Because, in our example, we only use one destination, the railway station, we
define its location as a geopandas.GeoDataFrame
containing one
geometry, a shapely.Point
, the coordinates of which refer to Helsinki’s
main railway station in the
EPSG:4326
reference system.
import geopandas
import r5py.sampledata.helsinki
import shapely
population_grid = geopandas.read_file(r5py.sampledata.helsinki.population_grid)
railway_station = geopandas.GeoDataFrame(
{
"id": ["railway_station"],
"geometry": [shapely.Point(24.94152, 60.17066)]
},
crs="EPSG:4326",
)
overview_map = population_grid.explore("population", cmap="Reds")
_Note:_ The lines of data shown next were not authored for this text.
(* ===== verification/Kernel.v ===== *)
(** * The kernel as a transition system

    One event after the other: a call of the running thread, the rest of a call it
    slept in, an interrupt handler with the preemption that ends it, or the timeout
    of a sleeping thread.  The calls are those of the files [Sched], [Mutexes],
    [Events] and [Messages]. *)

From stdpp Require Import gmap fin_maps.
From S2P Require Import Prelude CLib Threads Sched Mutexes Events Messages.
#[local] Open Scope Z_scope.

(** ** Events *)

Inductive kcall :=
| KLock (m : nat) | KTryLock (m : nat) | KUnlock (m : nat) | KUnlockAll
| KCondWait (c : nat) | KCondWaitTimeout (c : nat) (timeout : Z) | KCondSignal (c : nat) | KCondBroadcast (c : nat)
| KEvtRegister (es el : nat) (events wflags : Z) | KEvtUnregister (es el : nat)
| KEvtSignal (t : nat) (events : Z) | KEvtBroadcast (es : nat) (flags : Z)
| KEvtClear (events : Z) | KEvtAdd (events : Z) | KEvtFlags (el : nat)
| KEvtWait (kind : evt_kind) (events : Z) | KEvtWaitTimeout (kind : evt_kind) (events timeout : Z)
| KMsgSend (t : nat) (msg : Z) | KMsgWait | KMsgWaitTimeout (timeout : Z) | KMsgPoll | KMsgRelease (t : nat) (msg : Z)
| KStart (t : nat) | KSetPriority (p : Z) | KYield | KSleep (ticks : Z)
| KSuspend (r : nat) | KSuspendTimeout (r : nat) (timeout : Z) | KResumeRef (r : nat) (msg : Z)
| KExit (msg : Z) | KWait (t : nat) | KAddRef (t : nat) | KRelease (t : nat).

(** What interrupt handlers call. *)
Inductive kisr :=
| ICondSignal (c : nat) | ICondBroadcast (c : nat) | IEvtSignal (t : nat) (events : Z) | IEvtBroadcast (es : nat) (flags : Z)
| IResumeRef (r : nat) (msg : Z).

Inductive kevent := KCall (op : kcall) | KContinue | KIsr (op : kisr) | KTimeout (t : nat).

Definition exec_call (op : kcall) (k : kernel) : option (kernel * option kresult) :=
  match op with
  | KLock m => chMtxLock m k
  | KTryLock m => chMtxTryLock m k
  | KUnlock m => chMtxUnlock m k
  | KUnlockAll => chMtxUnlockAll k
  | KCondWait c => chCondWaitS c k
  | KCondWaitTimeout c timeout => chCondWaitTimeoutS c timeout k
  | KCondSignal c => chCondSignal c k
  | KCondBroadcast c => chCondBroadcast c k
  | KEvtRegister es el events wflags => k ← chEvtRegisterMaskWithFlagsI es el events wflags k; Some (k, Some RVoid)
  | KEvtUnregister es el => Some (chEvtUnregister es el k, Some RVoid)
  | KEvtSignal t events => chEvtSignal t events k
  | KEvtBroadcast es flags => chEvtBroadcastFlags es flags k
  | KEvtClear events => let '(k, m) := chEvtGetAndClearEventsI events k in Some (k, Some (RMask m))
  | KEvtAdd events => let '(k, m) := chEvtAddEventsI events k in Some (k, Some (RMask m))
  | KEvtFlags el => '(k, m) ← chEvtGetAndClearFlagsI el k; Some (k, Some (RMask m))
  | KEvtWait kind events => chEvtWait kind events k
  | KEvtWaitTimeout kind events timeout => chEvtWaitTimeout kind events timeout k
  | KMsgSend t msg => chMsgSend t msg k
  | KMsgWait => chMsgWait k
  | KMsgWaitTimeout timeout => chMsgWaitTimeout timeout k
  | KMsgPoll => chMsgPoll k
  | KMsgRelease t msg => chMsgRelease t msg k
  | KStart t => chThdStart t k
  | KSetPriority p => chThdSetPriority p k
  | KYield => chThdYield k
  | KSleep ticks => chThdSleepS ticks k
  | KSuspend r => chThdSuspendS r k
  | KSuspendTimeout r timeout => chThdSuspendTimeoutS r timeout k
  | KResumeRef r msg => chThdResume r msg k
  | KExit msg => chThdExitS msg k
  | KWait t => chThdWait t k
  | KAddRef t => chThdAddRef t k
  | KRelease t => chThdRelease t k
  end.

(** The rest of a call after its sleep. *)
Definition exec_cont (c : cont) (k : kernel) : option (kernel * option kresult) :=
  let t := k_current k in
  match c with
  | C_mtx m r => mtx_locked m r k
  | C_cond m timed => cond_woken m timed k
  | C_suspend | C_msg_send => msg ← rdymsg k t; Some (k, Some (RMsg msg))
  | C_sleep => Some (k, Some RVoid)
  | C_wait t => msg ← rdymsg k t; Some (k, Some (RMsg msg))
  | C_exit => None
  | C_evt kind timed events => evt_woken kind timed events k
  | C_msg_wait timed => msg_woken timed k
  end.

Definition continue (k : kernel) : option (kernel * option kresult) :=
  let t := k_current k in
  c ← th_cont (thr k t);
  exec_cont c (upd_thread t (fun th => th_with_cont None (th_with_timer false th)) k).

Definition exec_isr (op : kisr) (k : kernel) : option kernel :=
  match op with
  | ICondSignal c => chCondSignalI c k
  | ICondBroadcast c => chCondBroadcastI c k
  | IEvtSignal t events => chEvtSignalI t events k
  | IEvtBroadcast es flags => chEvtBroadcastFlagsI es flags k
  | IResumeRef r msg => chThdResumeI r msg k
  end.

(** An interrupt ends with a switch when a thread of higher priority is ready. *)
Definition isr_epilogue (k : kernel) : option kernel :=
  if chSchIsPreemptionRequired k then chSchDoPreemption k else Some k.

Definition k_step (e : kevent) (k : kernel) : option (kernel * option kresult) :=
  match e with
  | KCall op => exec_call op k
  | KContinue => continue k
  | KIsr op => k ← exec_isr op k; k ← isr_epilogue k; Some (k, None)
  | KTimeout t => k ← sch_wakeup t k; k ← isr_epilogue k; Some (k, None)
  end.

(** ** What callers must keep to *)

(** Some thread that waits for a mutex of [t] has a priority above [p]. *)
Definition waiter_above (k : kernel) (t : nat) (p : Z) : bool :=
  existsb (fun m => existsb (fun s => p <? prio k s) (queue k (Q_mtx m))) (th_mtxlist (thr k t)).

Definition call_ok (op : kcall) (k : kernel) : bool :=
  let t := k_current k in
  match op with
  | KUnlock m => bool_decide (head (th_mtxlist (thr k t)) = Some m)
  | KCondWait _ => negb (bool_decide (th_mtxlist (thr k t) = []))
  | KCondWaitTimeout _ timeout => negb (bool_decide (th_mtxlist (thr k t) = [])) && negb (timeout =? TIME_IMMEDIATE)
  | KEvtFlags el => bool_decide (is_Some (k_listeners k !! el))
  | KMsgWaitTimeout timeout | KSleep timeout => negb (timeout =? TIME_IMMEDIATE)
  | KMsgRelease t _ => bool_decide (th_state (thr k t) = CH_STATE_SNDMSG)
  | KStart t => bool_decide (is_Some (k_threads k !! t)) && bool_decide (th_state (thr k t) = CH_STATE_WTSTART)
  | KSetPriority p => (NOPRIO <? p) && (p <=? HIGHPRIO) && negb (waiter_above k t p && (prio k t =? th_realprio (thr k t)))
  | KSuspend r | KSuspendTimeout r _ => bool_decide (k_refs k !! r = None)
  | KWait s => negb (Nat.eqb s t) && (0 <? th_refs (thr k s))
  | KAddRef s => (0 <? th_refs (thr k s)) && (th_refs (thr k s) <? 255)
  | KRelease s => 0 <? th_refs (thr k s)
  | KEvtRegister _ el _ _ => negb (evt_registered el k)
  | _ => true
  end.

(** The idle thread makes no calls; a thread that was switched to inside a call goes
    on with it before anything else happens. *)
Definition k_enabled (e : kevent) (k : kernel) : bool :=
  let t := k_current k in
  match th_cont (thr k t), e with
  | None, KCall op => negb (Nat.eqb t chSysGetIdleThreadX) && call_ok op k
  | None, KIsr _ => true
  | None, KTimeout s => th_timer (thr k s)
  | Some _, KContinue => true
  | _, _ => false
  end.

(** ** Runs from the start *)

(** The main thread runs, the idle thread is ready, the others, with priorities
    [prios], have been created. *)
Definition kernel_init (prios : list Z) : kernel :=
  Kernel 1
    (<[0%nat := th_with_link Q_ready (th_with_state CH_STATE_READY (thd_object_init IDLEPRIO))]>
     (<[1%nat := th_with_state CH_STATE_CURRENT (thd_object_init NORMALPRIO)]>
      (map_seq 2 (thd_object_init <$> prios))))
    {[Q_ready := [0%nat]]} ∅ ∅ ∅ ∅.

Fixpoint k_run (es : list kevent) (k : kernel) : option kernel :=
  match es with
  | [] => Some k
  | e :: es => _ ← check (k_enabled e k); '(k, _) ← k_step e k; k_run es k
  end.

Inductive k_reach (prios : list Z) : kernel -> Prop :=
| reach_init : k_reach prios (kernel_init prios)
| reach_step k e k' r : k_reach prios k -> k_enabled e k = true -> k_step e k = Some (k', r) -> k_reach prios k'.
overview_map = railway_station.explore(m=overview_map, marker_type="marker")
overview_map
Transport network#
Virtually all operations of r5py require a transport network. R5py understands and reads the following types of transport networks:
a street network, including infrastructure for cycling and walking, is loaded from an OpenStreetMap extract in Protocol Buffer (
.pbf
) format (mandatory)a public transport schedule from one or more GTFS files (optional).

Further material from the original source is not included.